Prelúdio da Semana — A perseverança e o bezerro de ouro diante de mim

Perseverar é permanecer firme quando Deus parece demorar, quando as referências visíveis desaparecem e quando os sentidos pedem uma resposta imediata.

O povo de Israel havia visto milagres, recebido livramento e experimentado a presença de Deus. Ainda assim, quando Moisés demorou a descer do monte, a espera revelou uma fragilidade: eles conheciam os feitos de Deus, mas ainda não conheciam profundamente o seu caráter.

Diante do silêncio, construíram um bezerro de ouro.

O bezerro representava uma segurança visível, tátil e controlável.

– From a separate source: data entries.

Lemma newPool_drained k : drained (newPool k).
Proof. unfold drained; simpl; intros Hr; exfalso; induction k; [done|auto]. Qed.

Lemma joined_all p : joined p = true -> underWay (workers_ p) = [] /\ (workers_ p <> [] -> existsb returned (workers_ p) = true).
Proof.
  unfold joined; induction (workers_ p) as [|[| |] ws IH]; simpl; [done|done|done|]; intros Hj.
  split; [by apply IH|done].
Qed.

(** ** Termination of the destructor *)

Definition weight (w : Worker) : nat := match w with Waiting => 1 | Running _ => 2 | Returned => 0 end.

(** The most that is left to do once the pool is stopping. *)
Definition workLeft p : nat :=
  2 * length (queue_ p) + sum_list_with weight (workers_ p).

Definition workerEvent (ev : PEvent) : bool := match ev with PWake _ | PFinish _ => true | _ => false end.

Lemma sum_insert (g : Worker -> nat) ws w x y :
  ws !! w = Some x -> sum_list_with g (<[w := y]> ws) + g x = sum_list_with g ws + g y.
Proof.
  revert w; induction ws as [|z ws IH]; intros [|w]; simpl; try done; [intros [= ->]; lia|].
  intros Hw; specialize (IH w Hw); lia.
Qed.

Lemma workerEvent_measure ev p p' o :
  workerEvent ev = true -> pexec ev p = Some (p', o) -> workLeft p = S (workLeft p') /\ stopping_ p' = stopping_ p.
Proof.
  destruct ev as [job|w|w|]; simpl; try done; intros _.
  - unfold wake; destruct (workers_ p !! w) as [[| |]|] eqn:Hw; [|done..]; destruct (queue_ p) as [|job rest] eqn:Hq.
    + destruct (stopping_ p) eqn:Hs; [|done]; intros [= <- <-]; unfold workLeft; rewrite Hq; cbn [queue_ workers_ stopping_ length].
      pose proof (sum_insert weight _ _ _ Returned Hw) as Hm; cbn [weight] in Hm; split; [lia|done].
    + intros [= <- <-]; unfold workLeft; rewrite Hq; cbn [queue_ workers_ stopping_ length].
      pose proof (sum_insert weight _ _ _ (Running job) Hw) as Hm; cbn [weight] in Hm; split; [lia|done].
  - unfold finish; destruct (workers_ p !! w) as [[|job|]|] eqn:Hw; [done| |done..]; intros [= <- <-]; unfold workLeft; cbn [queue_ workers_ stopping_ length].
    pose proof (sum_insert weight _ _ _ Waiting Hw) as Hm; cbn [weight] in Hm; split; [lia|done].
Qed.

(** A worker that has not returned can go on. *)
Lemma worker_enabled p : stopping_ p = true -> joined p = false -> exists ev p' o, workerEvent ev = true /\ pexec ev p = Some (p', o).
Proof.
  intros Hs Hj; assert (exists w x, workers_ p !! w = Some x /\ returned x = false) as (w & x & Hw & Hx).
  { clear Hs; unfold joined in Hj; induction (workers_ p) as [|[| |] ws IH]; simpl in Hj; [done| | |].
    - by exists 0, Waiting.
    - by exists 0, (Running job).
    - destruct (IH Hj) as (w & x & ? & ?); by exists (S w), x. }
  destruct x as [|job|]; [| |done].
  - exists (PWake w); simpl; unfold wake; rewrite Hw, Hs; destruct (queue_ p); by do 2 eexists.
  - exists (PFinish w); simpl; unfold finish; rewrite Hw; by do 2 eexists.
Qed.

Lemma stop_returns_within k p : stopping_ p = true -> workLeft p <= k ->
  exists evs p' os, forallb workerEvent evs = true /\ length evs <= k /\ prun evs p = Some (p', os) /\ joined p' = true.
Proof.
  revert p; induction k as [|k IH]; intros p Hs Hk; (destruct (joined p) eqn:Hj; [exists [], p, []; simpl; split_and!; [done|lia|done..]|]);
    destruct (worker_enabled p Hs Hj) as (ev & p1 & o & Hev & Hx); destruct (workerEvent_measure _ _ _ _ Hev Hx) as [Hm Hs1]; [lia|].
  destruct (IH p1) as (evs & p' & os & He & Hl & Hr & Hd); [congruence|lia|].
  exists (ev :: evs), p', (o ++ os); simpl; rewrite Hev, Hx; simpl; rewrite Hr; split_and!; [done|lia|done|done].
Qed.

Lemma workerEvents_bounded evs p p' os :
  forallb workerEvent evs = true -> prun evs p = Some (p', os) -> length evs + workLeft p' = workLeft p.
Proof.
  revert p os; induction evs as [|ev evs IH]; intros p os; simpl; [by intros _ [= <- <-]|].
  intros [Hev Hevs]%andb_prop ([p1 o] & H1 & ([p2 os'] & H2 & [= <- <-])%bind_Some_inv)%bind_Some_inv.
  destruct (workerEvent_measure _ _ _ _ Hev H1) as [-> _]; specialize (IH _ _ Hevs H2); lia.
Qed.

Lemma workerEvents_stopping evs p p' os :
  forallb workerEvent evs = true -> prun evs p = Some (p', os) -> stopping_ p' = stopping_ p.
Proof.
  revert p os; induction evs as [|ev evs IH]; intros p os; simpl; [by intros _ [= <- <-]|].
  intros [Hev Hevs]%andb_prop ([p1 o] & H1 & ([p2 os'] & H2 & [= <- <-])%bind_Some_inv)%bind_Some_inv.
  rewrite (IH _ _ Hevs H2); by eapply workerEvent_measure.
Qed.

(** ** Calls that hang *)

Definition busy (w : Worker) : bool := match w with Running _ => true | _ => false end.

Definition returns (ev : PEvent) : bool := match ev with PFinish _ => true | _ => false end.

(** While every worker is in a call that does not return, for instance to a peer
    that has accepted the connection and does not answer, nothing is started, for
    whatever peer: the sockets have no timeout. *)
Lemma hung_calls_block evs p p' os :
  forallb busy (workers_ p) = true -> existsb returns evs = false -> prun evs p = Some (p', os) ->
  started os = [] /\ workers_ p' = workers_ p.
Proof.
  revert p os; induction evs as [|ev evs IH]; intros p os Hb He; simpl; [by intros [= <- <-]|].
  simpl in He; apply orb_false_elim in He as [Hev He].
  intros ([p1 o] & H1 & ([p2 os'] & H2 & [= <- <-])%bind_Some_inv)%bind_Some_inv.
  assert (started o = [] /\ workers_ p1 = workers_ p) as [Ho Hw].
  { destruct ev as [job|w|w|]; simpl in H1, Hev; [| |done|by simplify_eq].
    - unfold enqueue in H1; destruct (stopping_ p); by simplify_eq.
    - unfold wake in H1; destruct (workers_ p !! w) as [x|] eqn:Hx; [|done].
      assert (busy x = true) as Hx' by (eapply forallb_forall; [exact Hb|by eapply list_elem_of_In, list_elem_of_lookup_2]).
      by destruct x. }
  destruct (IH p1 os') as [Hs Hw2]; [by rewrite Hw|done|done|].
  unfold started in *; rewrite omap_app, Ho, Hs; split; [done|congruence].
Qed.
End pool.
#[global] Arguments Worker : clear implicits.
#[global] Arguments Pool : clear implicits.
#[global] Arguments PEvent : clear implicits.
#[global] Arguments Obs : clear implicits.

Era a tentativa de substituir a confiança por algo que pudesse ser visto, tocado e colocado à frente do povo.

Esse movimento continua acontecendo.

Quando não sabemos quem Deus é, também não sabemos quem somos para Ele. Surge então um vazio espiritual. E esse vazio nos empurra para aquilo que os olhos aprovam, as mãos controlam e os sentidos conseguem confirmar.

Assim nascem os ídolos.

Eles podem assumir a forma de pessoas, líderes, instituições, sistemas, dinheiro, reconhecimento, ministérios ou relacionamentos. Tudo aquilo que ocupa o lugar de segurança, identidade e direção que pertence a Deus pode tornar-se um bezerro de ouro.

Nesta semana, seremos confrontados por uma pergunta direta:

Qual é o bezerro de ouro que está diante de mim?

A perseverança começa quando paramos de fabricar substitutos e voltamos a conhecer o Deus verdadeiro.

Não precisamos saber quando Ele agirá.

Precisamos saber quem Ele é enquanto esperamos.

Quem conhece o caráter de Deus aprende a permanecer sem precisar construir uma segurança visível.